Saved data entries
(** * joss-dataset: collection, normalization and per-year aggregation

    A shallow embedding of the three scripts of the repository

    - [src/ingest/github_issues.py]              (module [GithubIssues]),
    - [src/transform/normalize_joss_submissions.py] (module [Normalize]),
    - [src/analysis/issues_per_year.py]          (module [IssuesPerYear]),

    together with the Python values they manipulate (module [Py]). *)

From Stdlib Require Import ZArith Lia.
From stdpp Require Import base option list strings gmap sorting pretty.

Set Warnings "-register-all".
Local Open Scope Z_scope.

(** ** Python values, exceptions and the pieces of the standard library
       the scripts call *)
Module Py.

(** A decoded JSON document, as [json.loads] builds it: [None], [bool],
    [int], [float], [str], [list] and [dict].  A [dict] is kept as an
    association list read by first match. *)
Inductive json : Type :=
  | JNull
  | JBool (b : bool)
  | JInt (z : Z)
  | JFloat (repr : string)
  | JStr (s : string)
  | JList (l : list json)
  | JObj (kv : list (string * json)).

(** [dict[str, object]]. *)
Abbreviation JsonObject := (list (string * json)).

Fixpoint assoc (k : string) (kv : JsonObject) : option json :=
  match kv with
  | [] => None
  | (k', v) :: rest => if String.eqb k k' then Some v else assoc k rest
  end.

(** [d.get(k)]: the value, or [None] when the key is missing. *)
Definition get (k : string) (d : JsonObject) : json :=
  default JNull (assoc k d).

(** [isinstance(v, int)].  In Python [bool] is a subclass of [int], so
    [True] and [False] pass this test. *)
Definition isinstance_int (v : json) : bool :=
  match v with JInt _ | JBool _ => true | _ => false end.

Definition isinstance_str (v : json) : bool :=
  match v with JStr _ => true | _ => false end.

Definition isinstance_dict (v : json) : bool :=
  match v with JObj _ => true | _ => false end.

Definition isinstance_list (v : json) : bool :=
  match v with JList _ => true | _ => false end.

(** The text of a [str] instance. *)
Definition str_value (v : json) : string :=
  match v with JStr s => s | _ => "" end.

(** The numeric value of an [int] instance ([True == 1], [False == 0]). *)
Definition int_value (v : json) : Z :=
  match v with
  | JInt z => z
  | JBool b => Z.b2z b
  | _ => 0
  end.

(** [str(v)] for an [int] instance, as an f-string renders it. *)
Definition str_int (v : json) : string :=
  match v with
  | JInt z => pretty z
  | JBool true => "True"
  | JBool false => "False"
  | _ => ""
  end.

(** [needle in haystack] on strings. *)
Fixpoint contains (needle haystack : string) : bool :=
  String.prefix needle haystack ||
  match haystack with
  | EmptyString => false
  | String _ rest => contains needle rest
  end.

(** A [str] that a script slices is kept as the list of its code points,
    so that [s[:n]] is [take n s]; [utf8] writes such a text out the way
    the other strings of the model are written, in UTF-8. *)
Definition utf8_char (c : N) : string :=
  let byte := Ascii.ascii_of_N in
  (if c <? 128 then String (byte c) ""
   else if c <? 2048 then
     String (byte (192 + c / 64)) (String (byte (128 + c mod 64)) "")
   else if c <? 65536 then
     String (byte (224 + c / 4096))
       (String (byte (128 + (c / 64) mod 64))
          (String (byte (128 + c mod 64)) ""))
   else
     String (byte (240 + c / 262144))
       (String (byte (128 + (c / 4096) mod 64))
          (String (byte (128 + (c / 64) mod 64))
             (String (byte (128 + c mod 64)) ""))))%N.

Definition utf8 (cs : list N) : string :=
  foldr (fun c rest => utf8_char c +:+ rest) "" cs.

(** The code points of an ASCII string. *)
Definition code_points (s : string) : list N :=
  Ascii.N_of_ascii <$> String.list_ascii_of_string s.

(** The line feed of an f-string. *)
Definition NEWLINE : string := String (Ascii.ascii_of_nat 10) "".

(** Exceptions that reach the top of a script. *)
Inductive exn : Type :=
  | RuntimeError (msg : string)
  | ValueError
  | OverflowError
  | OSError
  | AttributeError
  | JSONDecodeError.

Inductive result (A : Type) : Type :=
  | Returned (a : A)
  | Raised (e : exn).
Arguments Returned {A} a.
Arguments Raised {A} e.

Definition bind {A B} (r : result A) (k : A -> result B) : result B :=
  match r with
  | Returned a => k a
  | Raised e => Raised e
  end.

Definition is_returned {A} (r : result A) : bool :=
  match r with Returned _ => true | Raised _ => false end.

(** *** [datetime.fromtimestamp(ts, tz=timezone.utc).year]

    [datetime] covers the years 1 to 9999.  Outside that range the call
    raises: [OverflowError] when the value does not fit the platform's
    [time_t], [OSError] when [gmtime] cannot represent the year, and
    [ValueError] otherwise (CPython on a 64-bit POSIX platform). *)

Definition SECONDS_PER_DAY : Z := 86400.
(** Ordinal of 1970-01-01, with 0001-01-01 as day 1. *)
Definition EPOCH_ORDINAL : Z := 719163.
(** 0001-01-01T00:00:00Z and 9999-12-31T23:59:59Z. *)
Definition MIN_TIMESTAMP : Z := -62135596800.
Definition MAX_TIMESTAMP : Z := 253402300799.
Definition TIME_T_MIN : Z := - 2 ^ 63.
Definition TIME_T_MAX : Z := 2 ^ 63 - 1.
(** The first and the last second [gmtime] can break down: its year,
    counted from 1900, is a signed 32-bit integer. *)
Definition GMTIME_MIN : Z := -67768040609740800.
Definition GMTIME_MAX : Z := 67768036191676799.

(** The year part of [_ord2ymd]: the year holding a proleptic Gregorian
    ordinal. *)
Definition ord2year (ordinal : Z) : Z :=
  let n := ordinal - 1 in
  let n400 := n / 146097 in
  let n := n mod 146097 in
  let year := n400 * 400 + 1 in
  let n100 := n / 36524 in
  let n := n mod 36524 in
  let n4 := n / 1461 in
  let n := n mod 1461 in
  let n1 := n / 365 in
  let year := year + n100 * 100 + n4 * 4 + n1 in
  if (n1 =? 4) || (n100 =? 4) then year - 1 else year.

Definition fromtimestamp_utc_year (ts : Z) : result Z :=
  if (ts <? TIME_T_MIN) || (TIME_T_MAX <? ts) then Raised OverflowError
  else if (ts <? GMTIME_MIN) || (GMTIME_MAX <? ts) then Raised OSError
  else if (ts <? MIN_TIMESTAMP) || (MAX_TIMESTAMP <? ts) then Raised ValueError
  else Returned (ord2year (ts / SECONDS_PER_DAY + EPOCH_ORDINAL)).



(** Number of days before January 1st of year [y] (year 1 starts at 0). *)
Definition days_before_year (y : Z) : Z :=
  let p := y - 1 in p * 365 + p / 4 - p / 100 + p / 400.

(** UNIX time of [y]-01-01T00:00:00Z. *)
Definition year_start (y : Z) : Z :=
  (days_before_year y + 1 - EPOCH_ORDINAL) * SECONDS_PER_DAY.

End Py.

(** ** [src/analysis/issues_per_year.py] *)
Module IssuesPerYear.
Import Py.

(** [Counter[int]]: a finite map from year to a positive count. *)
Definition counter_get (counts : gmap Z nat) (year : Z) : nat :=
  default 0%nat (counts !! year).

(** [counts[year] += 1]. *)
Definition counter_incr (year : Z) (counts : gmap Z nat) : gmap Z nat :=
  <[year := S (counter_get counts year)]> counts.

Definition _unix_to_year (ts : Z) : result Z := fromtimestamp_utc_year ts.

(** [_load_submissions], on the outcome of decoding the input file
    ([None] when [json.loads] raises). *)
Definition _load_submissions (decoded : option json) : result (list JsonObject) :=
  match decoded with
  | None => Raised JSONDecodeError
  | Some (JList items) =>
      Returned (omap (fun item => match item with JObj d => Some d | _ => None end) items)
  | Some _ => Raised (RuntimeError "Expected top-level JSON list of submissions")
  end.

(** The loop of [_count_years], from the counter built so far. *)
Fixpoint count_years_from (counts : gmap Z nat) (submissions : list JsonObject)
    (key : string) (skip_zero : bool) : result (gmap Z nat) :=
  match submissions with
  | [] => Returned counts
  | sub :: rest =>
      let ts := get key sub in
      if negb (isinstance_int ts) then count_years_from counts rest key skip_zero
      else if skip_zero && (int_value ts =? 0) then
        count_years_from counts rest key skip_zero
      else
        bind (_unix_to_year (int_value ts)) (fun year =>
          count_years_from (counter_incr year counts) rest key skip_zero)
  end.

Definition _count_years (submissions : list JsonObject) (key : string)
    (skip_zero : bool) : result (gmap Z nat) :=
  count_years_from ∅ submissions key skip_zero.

ASSIGNED TASK
Take exactly the lines from the one containing "counted from 1900, is" through the one containing "else if (ts <? GMTIME_MIN)" in the data above, and output them with nothing added.

WRITTEN ANSWER
    counted from 1900, is a signed 32-bit integer. *)
Definition GMTIME_MIN : Z := -67768040609740800.
Definition GMTIME_MAX : Z := 67768036191676799.

(** The year part of [_ord2ymd]: the year holding a proleptic Gregorian
    ordinal. *)
Definition ord2year (ordinal : Z) : Z :=
  let n := ordinal - 1 in
  let n400 := n / 146097 in
  let n := n mod 146097 in
  let year := n400 * 400 + 1 in
  let n100 := n / 36524 in
  let n := n mod 36524 in
  let n4 := n / 1461 in
  let n := n mod 1461 in
  let n1 := n / 365 in
  let year := year + n100 * 100 + n4 * 4 + n1 in
  if (n1 =? 4) || (n100 =? 4) then year - 1 else year.

Definition fromtimestamp_utc_year (ts : Z) : result Z :=
  if (ts <? TIME_T_MIN) || (TIME_T_MAX <? ts) then Raised OverflowError
  else if (ts <? GMTIME_MIN) || (GMTIME_MAX <? ts) then Raised OSError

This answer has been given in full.